● **ASSIGNMENT**: The required answer is a copy of each line in the entries below that includes "NewSession".

MATERIAL SUPPLIED Start Marker

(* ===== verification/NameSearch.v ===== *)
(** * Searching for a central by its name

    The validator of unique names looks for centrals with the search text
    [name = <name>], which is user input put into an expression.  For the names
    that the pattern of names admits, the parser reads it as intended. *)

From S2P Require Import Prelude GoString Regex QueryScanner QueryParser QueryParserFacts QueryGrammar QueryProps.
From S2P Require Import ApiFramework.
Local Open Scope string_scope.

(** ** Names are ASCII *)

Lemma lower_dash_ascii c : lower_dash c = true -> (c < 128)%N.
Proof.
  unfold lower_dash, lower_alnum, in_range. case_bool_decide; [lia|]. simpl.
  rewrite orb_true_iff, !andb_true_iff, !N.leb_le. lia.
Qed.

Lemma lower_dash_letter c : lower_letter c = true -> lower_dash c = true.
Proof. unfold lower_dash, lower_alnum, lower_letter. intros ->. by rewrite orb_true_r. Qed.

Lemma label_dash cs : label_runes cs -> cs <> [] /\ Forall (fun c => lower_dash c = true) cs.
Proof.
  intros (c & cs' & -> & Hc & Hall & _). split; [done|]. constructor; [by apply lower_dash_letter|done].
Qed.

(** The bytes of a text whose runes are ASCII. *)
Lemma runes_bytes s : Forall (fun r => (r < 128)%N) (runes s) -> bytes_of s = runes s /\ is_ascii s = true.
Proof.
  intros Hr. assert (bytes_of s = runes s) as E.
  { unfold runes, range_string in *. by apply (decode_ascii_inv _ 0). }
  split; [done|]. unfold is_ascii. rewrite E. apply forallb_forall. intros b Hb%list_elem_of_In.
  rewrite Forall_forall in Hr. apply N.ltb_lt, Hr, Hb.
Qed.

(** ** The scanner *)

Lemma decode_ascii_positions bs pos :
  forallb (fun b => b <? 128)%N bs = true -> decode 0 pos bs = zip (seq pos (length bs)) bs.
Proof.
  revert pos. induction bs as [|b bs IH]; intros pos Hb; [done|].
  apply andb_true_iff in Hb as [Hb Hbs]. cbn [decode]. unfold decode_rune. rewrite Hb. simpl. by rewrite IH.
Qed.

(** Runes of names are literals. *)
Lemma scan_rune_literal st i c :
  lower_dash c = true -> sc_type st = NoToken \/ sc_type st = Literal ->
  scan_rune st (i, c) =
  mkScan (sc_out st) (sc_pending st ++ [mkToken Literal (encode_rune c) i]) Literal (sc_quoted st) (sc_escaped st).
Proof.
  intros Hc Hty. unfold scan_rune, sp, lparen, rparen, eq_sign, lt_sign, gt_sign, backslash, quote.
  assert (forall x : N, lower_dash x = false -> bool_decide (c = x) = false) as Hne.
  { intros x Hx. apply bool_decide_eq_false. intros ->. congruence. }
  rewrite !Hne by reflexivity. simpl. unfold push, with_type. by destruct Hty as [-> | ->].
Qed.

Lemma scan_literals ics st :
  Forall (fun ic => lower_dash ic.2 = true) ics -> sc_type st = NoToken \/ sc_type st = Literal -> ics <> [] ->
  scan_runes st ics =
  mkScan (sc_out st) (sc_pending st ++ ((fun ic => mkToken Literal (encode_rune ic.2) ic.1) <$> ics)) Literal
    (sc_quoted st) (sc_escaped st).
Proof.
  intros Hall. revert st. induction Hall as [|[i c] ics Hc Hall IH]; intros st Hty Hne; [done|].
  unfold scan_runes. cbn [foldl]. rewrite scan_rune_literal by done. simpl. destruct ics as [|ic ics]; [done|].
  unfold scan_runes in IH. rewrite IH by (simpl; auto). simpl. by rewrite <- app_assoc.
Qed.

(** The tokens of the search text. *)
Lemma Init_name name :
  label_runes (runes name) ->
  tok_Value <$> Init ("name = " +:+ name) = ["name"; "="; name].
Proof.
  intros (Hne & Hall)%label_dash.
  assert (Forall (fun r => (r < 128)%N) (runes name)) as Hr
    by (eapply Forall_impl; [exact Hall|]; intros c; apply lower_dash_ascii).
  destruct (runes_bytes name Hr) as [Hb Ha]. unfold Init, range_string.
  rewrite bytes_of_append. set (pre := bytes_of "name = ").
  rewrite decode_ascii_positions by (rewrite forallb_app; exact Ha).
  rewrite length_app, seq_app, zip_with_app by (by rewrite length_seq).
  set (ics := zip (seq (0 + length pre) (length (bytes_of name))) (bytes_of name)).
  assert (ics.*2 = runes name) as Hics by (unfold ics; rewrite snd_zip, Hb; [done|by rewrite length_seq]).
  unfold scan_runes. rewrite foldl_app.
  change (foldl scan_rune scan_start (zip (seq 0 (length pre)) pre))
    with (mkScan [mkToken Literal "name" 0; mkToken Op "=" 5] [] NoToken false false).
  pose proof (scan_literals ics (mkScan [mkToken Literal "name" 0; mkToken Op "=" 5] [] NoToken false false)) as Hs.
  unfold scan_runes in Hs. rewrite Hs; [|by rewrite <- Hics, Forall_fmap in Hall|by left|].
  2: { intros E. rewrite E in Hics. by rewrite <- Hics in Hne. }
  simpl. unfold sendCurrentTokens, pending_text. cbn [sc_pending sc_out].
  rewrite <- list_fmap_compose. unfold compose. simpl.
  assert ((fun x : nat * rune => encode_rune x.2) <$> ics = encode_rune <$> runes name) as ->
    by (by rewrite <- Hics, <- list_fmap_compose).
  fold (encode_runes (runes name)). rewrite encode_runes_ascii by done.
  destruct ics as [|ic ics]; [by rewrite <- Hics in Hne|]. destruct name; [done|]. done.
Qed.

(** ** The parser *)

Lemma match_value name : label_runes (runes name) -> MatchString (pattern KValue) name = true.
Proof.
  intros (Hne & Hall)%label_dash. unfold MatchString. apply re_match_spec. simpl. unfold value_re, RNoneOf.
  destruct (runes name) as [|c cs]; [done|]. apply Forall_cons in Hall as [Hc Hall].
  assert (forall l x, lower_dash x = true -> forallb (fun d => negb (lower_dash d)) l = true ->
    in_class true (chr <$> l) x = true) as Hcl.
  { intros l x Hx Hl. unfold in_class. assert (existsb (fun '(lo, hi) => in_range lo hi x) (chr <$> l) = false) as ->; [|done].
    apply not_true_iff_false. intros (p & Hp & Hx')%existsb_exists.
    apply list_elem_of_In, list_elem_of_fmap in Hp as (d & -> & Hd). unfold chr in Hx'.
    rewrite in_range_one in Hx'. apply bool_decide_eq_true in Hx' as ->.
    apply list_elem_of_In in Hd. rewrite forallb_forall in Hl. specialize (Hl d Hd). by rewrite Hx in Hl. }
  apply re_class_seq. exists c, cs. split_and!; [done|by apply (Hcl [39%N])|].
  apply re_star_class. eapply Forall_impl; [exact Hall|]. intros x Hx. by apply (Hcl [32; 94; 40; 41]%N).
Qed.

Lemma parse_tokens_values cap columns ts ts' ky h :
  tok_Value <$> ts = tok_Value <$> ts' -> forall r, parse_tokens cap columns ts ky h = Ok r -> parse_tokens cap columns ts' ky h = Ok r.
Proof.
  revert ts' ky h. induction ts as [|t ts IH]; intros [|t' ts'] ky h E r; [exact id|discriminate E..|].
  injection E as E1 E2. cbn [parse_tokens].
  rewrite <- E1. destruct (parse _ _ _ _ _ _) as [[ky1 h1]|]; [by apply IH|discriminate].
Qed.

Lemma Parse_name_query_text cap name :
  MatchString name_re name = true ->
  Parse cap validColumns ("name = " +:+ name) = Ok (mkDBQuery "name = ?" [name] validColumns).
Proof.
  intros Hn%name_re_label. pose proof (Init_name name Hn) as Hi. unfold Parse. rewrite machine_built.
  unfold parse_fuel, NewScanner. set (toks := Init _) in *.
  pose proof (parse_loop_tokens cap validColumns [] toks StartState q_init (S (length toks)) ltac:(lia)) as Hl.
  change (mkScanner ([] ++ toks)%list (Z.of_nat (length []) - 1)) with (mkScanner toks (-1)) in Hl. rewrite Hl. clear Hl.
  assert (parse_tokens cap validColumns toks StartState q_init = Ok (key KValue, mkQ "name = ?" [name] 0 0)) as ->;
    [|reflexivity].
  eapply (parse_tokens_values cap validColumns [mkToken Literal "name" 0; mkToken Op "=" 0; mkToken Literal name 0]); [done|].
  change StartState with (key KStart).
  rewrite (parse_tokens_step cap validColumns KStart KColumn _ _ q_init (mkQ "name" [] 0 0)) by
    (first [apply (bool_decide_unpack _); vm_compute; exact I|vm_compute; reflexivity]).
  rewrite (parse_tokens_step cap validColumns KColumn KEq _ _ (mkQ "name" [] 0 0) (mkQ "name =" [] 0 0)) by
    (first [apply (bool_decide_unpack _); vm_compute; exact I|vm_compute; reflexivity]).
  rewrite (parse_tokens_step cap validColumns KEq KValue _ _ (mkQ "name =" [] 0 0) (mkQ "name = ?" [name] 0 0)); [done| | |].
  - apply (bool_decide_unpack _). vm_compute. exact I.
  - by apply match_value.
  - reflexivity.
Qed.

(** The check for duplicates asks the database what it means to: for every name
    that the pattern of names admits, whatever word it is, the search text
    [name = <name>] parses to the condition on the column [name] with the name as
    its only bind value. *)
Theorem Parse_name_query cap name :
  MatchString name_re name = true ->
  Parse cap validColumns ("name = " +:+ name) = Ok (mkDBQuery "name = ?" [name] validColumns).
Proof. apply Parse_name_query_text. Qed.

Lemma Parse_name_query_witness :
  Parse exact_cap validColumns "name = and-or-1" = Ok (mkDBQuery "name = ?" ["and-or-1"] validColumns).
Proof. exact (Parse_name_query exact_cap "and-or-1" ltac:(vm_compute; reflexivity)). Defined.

MATERIAL SUPPLIED End Marker
MATERIAL SUPPLIED Start Marker

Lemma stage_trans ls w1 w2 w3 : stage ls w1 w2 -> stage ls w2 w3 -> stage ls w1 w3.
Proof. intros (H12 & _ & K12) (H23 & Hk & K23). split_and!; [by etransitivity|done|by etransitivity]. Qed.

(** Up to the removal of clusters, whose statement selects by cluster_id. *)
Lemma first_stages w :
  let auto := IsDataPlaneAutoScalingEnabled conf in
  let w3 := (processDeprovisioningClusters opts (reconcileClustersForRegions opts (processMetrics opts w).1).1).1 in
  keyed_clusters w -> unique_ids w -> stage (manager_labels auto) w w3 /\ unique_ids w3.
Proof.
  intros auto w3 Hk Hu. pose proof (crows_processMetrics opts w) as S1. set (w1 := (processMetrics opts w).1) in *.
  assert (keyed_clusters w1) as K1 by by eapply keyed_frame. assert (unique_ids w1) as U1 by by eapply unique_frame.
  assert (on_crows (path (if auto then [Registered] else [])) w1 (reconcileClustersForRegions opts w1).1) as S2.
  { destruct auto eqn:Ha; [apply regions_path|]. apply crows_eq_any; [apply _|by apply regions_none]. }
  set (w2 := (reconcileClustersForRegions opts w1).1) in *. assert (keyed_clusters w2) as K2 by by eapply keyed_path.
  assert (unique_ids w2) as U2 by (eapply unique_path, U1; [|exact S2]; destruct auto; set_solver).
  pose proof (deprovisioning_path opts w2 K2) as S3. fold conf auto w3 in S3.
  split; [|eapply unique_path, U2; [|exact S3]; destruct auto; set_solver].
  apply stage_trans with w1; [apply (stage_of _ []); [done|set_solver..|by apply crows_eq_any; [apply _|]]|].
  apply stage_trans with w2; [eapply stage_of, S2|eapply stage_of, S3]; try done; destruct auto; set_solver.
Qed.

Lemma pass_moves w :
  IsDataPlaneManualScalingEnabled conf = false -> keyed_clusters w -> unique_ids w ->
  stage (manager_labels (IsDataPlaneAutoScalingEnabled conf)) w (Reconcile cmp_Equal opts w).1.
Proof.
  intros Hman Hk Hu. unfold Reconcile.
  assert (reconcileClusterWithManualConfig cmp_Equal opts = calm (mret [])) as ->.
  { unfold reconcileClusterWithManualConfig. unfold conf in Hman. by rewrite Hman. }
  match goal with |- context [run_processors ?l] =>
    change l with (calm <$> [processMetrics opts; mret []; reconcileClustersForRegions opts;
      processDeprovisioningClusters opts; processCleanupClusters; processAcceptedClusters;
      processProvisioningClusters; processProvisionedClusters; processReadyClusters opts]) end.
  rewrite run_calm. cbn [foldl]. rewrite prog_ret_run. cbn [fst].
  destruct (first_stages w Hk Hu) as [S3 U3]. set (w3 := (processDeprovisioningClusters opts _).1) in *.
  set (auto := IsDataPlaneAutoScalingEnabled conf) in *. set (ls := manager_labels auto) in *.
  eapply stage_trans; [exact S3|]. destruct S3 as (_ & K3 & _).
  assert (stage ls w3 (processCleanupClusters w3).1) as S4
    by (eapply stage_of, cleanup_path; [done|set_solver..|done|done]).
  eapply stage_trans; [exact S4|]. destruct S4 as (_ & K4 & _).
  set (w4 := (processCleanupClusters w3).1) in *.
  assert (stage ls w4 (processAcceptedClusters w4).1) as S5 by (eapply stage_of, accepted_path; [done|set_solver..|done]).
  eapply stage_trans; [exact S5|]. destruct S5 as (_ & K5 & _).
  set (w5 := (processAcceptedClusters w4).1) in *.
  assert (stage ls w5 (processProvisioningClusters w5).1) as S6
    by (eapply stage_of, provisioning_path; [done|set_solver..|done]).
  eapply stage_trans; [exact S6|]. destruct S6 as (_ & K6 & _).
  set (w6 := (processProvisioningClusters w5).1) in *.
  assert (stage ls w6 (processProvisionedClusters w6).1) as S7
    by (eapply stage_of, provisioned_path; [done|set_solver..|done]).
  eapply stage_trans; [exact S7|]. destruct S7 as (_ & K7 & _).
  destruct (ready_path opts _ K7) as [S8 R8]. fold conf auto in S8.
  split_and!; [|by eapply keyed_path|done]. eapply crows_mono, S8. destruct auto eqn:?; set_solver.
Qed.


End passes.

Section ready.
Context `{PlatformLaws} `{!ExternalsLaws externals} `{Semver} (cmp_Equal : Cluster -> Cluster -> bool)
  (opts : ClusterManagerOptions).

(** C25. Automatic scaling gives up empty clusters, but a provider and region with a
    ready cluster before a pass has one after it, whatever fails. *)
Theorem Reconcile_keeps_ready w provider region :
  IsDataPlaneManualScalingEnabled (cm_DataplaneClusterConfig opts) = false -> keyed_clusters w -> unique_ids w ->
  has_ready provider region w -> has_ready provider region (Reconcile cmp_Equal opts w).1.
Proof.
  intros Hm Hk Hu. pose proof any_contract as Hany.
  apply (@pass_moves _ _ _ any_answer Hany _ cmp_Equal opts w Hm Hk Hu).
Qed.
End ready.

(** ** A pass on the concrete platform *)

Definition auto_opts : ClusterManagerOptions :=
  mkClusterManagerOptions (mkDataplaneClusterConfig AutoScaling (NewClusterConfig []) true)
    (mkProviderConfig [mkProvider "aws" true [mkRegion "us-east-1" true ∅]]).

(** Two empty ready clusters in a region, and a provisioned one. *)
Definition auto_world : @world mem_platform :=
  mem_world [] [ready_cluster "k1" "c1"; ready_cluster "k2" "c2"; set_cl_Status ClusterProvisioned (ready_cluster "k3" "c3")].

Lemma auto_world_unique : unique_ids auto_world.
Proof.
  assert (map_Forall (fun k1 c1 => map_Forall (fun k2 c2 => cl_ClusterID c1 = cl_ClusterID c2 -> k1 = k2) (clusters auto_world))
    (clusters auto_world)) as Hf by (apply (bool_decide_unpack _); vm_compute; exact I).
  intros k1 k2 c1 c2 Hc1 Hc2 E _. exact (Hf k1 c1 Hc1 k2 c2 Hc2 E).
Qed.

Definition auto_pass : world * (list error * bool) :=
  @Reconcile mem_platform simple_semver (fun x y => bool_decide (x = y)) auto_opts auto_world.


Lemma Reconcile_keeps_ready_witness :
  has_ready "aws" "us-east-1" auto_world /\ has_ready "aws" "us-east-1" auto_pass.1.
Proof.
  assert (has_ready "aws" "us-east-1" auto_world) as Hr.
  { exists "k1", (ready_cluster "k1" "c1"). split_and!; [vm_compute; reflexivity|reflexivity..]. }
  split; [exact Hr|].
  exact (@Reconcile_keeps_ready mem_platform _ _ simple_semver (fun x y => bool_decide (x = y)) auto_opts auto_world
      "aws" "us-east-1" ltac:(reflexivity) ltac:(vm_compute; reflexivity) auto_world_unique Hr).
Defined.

MATERIAL SUPPLIED End Marker
MATERIAL SUPPLIED Start Marker

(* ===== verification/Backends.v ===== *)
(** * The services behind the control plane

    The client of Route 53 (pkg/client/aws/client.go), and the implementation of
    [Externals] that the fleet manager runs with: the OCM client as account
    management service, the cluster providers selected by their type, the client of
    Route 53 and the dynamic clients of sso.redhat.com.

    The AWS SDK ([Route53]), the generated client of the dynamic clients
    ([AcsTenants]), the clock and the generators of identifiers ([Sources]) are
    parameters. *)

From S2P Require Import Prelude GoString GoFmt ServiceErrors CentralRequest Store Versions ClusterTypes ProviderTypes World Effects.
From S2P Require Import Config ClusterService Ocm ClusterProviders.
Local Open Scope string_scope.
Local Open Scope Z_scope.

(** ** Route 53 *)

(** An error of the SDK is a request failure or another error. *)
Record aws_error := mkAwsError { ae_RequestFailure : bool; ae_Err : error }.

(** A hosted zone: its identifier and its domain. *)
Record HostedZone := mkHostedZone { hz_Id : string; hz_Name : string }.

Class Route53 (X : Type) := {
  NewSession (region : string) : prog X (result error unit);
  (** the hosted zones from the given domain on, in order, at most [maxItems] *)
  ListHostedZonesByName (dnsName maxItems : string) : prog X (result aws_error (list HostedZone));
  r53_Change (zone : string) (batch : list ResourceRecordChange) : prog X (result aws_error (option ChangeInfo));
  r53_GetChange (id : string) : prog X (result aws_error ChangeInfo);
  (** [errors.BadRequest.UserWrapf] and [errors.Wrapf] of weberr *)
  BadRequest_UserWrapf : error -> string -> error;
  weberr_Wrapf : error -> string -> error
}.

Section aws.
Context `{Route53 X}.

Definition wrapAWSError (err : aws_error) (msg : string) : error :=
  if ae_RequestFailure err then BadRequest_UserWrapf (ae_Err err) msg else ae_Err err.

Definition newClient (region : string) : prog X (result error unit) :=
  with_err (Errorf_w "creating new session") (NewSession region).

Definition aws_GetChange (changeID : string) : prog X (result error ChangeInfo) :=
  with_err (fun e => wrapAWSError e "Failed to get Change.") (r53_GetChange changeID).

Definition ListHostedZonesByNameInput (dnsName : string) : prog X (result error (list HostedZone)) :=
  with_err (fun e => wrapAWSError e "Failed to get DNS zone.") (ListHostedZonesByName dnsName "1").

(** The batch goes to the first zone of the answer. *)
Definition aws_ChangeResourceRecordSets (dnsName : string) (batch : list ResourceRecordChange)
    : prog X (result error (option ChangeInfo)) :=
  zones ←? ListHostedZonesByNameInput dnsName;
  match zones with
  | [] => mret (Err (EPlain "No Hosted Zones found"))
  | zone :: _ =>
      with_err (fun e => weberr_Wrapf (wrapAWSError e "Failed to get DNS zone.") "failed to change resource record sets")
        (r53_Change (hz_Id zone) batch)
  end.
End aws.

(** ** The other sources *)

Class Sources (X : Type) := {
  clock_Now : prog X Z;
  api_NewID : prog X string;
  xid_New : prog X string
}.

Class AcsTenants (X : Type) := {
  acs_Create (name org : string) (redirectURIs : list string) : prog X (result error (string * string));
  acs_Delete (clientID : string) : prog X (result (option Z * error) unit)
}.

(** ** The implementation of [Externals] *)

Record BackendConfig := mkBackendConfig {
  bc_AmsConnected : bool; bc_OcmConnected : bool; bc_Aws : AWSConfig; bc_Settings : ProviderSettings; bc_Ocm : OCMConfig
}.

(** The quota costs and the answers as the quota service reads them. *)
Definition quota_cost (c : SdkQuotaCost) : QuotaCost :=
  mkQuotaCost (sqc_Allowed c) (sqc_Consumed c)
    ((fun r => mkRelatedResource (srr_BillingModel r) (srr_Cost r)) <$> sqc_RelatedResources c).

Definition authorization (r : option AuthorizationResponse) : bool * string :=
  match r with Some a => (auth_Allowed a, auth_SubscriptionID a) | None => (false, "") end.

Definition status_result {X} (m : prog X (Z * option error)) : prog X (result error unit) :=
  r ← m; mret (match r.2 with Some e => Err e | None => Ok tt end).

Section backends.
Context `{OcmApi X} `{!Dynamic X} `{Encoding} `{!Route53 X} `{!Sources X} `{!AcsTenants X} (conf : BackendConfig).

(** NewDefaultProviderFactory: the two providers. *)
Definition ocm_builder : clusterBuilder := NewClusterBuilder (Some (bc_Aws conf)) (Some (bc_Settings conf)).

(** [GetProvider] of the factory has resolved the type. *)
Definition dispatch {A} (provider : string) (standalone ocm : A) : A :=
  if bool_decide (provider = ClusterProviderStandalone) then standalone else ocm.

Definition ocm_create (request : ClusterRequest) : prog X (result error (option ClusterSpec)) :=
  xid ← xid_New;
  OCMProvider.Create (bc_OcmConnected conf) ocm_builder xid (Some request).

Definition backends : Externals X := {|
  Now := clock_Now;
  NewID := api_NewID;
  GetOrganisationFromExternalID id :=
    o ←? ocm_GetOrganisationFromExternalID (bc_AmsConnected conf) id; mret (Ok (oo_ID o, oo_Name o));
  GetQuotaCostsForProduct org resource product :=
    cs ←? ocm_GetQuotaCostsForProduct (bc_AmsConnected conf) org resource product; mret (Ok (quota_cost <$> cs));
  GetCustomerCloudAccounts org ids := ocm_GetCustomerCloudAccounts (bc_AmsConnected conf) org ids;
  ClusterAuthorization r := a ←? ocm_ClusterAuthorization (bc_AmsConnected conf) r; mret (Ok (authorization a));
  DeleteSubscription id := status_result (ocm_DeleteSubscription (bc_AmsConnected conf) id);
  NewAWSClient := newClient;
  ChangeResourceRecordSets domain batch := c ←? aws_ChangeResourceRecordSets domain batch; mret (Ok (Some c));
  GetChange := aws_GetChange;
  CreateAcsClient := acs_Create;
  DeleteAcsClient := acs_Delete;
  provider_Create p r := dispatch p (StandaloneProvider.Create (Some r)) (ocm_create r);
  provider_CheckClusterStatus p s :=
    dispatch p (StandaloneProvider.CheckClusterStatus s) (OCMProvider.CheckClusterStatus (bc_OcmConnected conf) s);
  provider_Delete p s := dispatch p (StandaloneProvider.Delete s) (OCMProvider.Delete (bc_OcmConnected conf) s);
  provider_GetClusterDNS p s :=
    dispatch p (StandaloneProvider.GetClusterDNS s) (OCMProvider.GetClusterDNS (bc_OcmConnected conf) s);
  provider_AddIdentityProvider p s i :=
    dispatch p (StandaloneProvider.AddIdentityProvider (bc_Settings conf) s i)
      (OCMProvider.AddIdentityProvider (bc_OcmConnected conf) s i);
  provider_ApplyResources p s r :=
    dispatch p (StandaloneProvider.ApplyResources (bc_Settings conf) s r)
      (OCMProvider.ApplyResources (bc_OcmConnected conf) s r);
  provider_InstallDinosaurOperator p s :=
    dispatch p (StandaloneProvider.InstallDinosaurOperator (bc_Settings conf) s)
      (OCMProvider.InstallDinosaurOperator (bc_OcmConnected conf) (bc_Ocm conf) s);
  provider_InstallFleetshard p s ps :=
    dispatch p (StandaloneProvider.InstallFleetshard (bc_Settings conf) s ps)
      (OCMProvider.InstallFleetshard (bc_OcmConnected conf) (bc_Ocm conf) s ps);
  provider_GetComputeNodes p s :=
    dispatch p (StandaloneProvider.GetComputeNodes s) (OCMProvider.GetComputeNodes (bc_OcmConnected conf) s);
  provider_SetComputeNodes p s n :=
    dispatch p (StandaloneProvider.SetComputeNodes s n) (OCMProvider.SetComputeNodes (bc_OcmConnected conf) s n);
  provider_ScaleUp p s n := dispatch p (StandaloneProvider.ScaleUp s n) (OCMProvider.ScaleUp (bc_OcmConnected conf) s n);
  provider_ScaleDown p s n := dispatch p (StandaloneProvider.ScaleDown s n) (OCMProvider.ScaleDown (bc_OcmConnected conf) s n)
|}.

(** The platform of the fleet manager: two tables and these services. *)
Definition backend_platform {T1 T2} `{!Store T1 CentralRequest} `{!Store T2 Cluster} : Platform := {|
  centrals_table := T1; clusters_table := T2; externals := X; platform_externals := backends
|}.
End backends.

MATERIAL SUPPLIED End Marker

● **EXERCISE RESPONSE**:
  NewSession (region : string) : prog X (result error unit);
  with_err (Errorf_w "creating new session") (NewSession region).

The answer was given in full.